Amateur Consumption

When we went to South America for a week about a month a go, we ate a lot of Ceviche. Once we were home I wanted to develop our own recipe! This definitely has some heat, so feel free to use less of the chile paste or jalapenos.

Ingredients:

  • 2 cloves garlic
  • 1 lb Shrimp
  • 1/2 jalapeno
  • 2/3 cup lime juice
  • 1/2 cup orange juice
  • juice from 1/2 of a lemon
  • 1/2 cup thinly sliced radishes
  • 1/2 cup thinly sliced red onion
  • 1 avocado
  • 1 cup cilantro
  • 1/2 cup Aji Amarillo paste (check your ethnic section at your grocery store)
  • plantain chips to eat it with

1. Combine 2/3 of the cilantro, 1/2 cup of the lime juice, 1/4 cup orange juice, 1 clove of garlic, a pinch of salt, and jalapeno (without seed unless you want your mouth on fire) in a blender until smooth.

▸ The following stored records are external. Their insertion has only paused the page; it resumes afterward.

Lemma restart_diverges_witness :
  ∃ self1 resp self2 h self3, end_block_handler left_app 3 = Some (self1, resp)
    ∧ commit_handler self1 = Some (self2, h)
    ∧ new_with_storage tt (hex_encode app_hash) chain_id (storage self2) (accounts self2) None = Some self3
    ∧ deliver_power self2 (Some returned) = Some self2
    ∧ deliver_power self3 (Some returned)
      = Some (set_power_changed self3 {[ addr Byte.x01 := 60000000000 ]}).
Proof.
  pose proof left_run as E.
  destruct (end_block_handler left_app 3) as [[self1 resp]|] eqn:E1; [|discriminate E].
  destruct (commit_handler self1) as [[self2 h]|] eqn:E2; [|discriminate E].
  destruct (last_state self2) as [s2|] eqn:E3; [|discriminate E]. unfold left_check in E.
  apply andb_true_iff in E as [E Hpar%bool_decide_eq_true].
  apply andb_true_iff in E as [E Htop%bool_decide_eq_true].
  apply andb_true_iff in E as [E Hroot%bool_decide_eq_true].
  apply andb_true_iff in E as [E Hacc%bool_decide_eq_true].
  apply andb_true_iff in E as [E Hch%bool_decide_eq_true].
  apply andb_true_iff in E as [Hst%bool_decide_eq_true Hgen%bool_decide_eq_true].
  assert (Hcm : committed (storage self2) (accounts self2) (hex_encode app_hash) chain_id app_hash 171 s2
                  (accmap_of left_accounts)).
  { split; [vm_compute; reflexivity | reflexivity | reflexivity | exact Hst | exact Hgen | exact Hch |].
    rewrite Hacc, Hroot. exact left_holds. }
  assert (Hag : index_agrees s2 (accmap_of left_accounts)).
  { assert (Ep : ∀ a, expected_power s2 a = expected_power left_state a).
    { intros a. unfold expected_power, params_of. rewrite Hpar. reflexivity. }
    unfold index_agrees. rewrite Htop.
    repeat constructor; eexists; (split; [vm_compute; reflexivity|];
      split; [reflexivity|]; rewrite Ep; vm_compute; reflexivity). }
  destruct (restart_diverges left_app left_state 3 self1 resp self2 h s2 (hex_encode app_hash) chain_id
    app_hash 171 (accmap_of left_accounts) tt tt tt None (node Byte.x01) returned 50000000000 60000000000)
    as (Hrun & self3 & Hnew & _ & Hre).
  - reflexivity.
  - discriminate.
  - exact left_inv.
  - exact E1.
  - exact E2.
  - exact E3.
  - exact Hcm.
  - exact Hag.
  - reflexivity.
  - rewrite Htop. right. left.
  - reflexivity.
  - unfold params_of. rewrite Hpar. reflexivity.
  - reflexivity.
  - split; [reflexivity | discriminate].
  - exists self1, resp, self2, h, self3. split; [reflexivity|]. split; [exact E2|]. split; [exact Hnew|].
    split; [exact Hrun | exact Hre].
Defined.
End witnesses.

2. If your shrimp are not already cooked, boil for about one minute until pink. Then immediately blanch them in ice water. Remove the tails. Next, pour your lime juice mixture over the shrimp and throw in the fridge for a minimum of 30 minutes.

3. If you have not already sliced your onion and radishes do so now. Onion can be roughly the length of the quarter of the onion. Radishes can be in half moons. Also go ahead and cut your avocado into small cubes. Set this mixture aside.

4. Now we will make the orange spicy sauce. Combine 1 clove of garlic, pinch of salt, the rest of the lime and orange juices, and the aji amarillo paste in the blender. Blend until smooth. If you want it a bit thicker you can add some olive oil (or other oil) as it blends to emulsify it. I would not use more than 1Tbsp total though bc it could take over the flavor.

5. Once the 30 minutes or more are up take your shrimp back out. Add the radishes, onion, rest of the cilantro, and avocado to the mix. Squeeze the lemon half over it (you could leave this out depending on how acidic you want things, I encourage you to taste it).

6. Toss and serve with the plantain chips!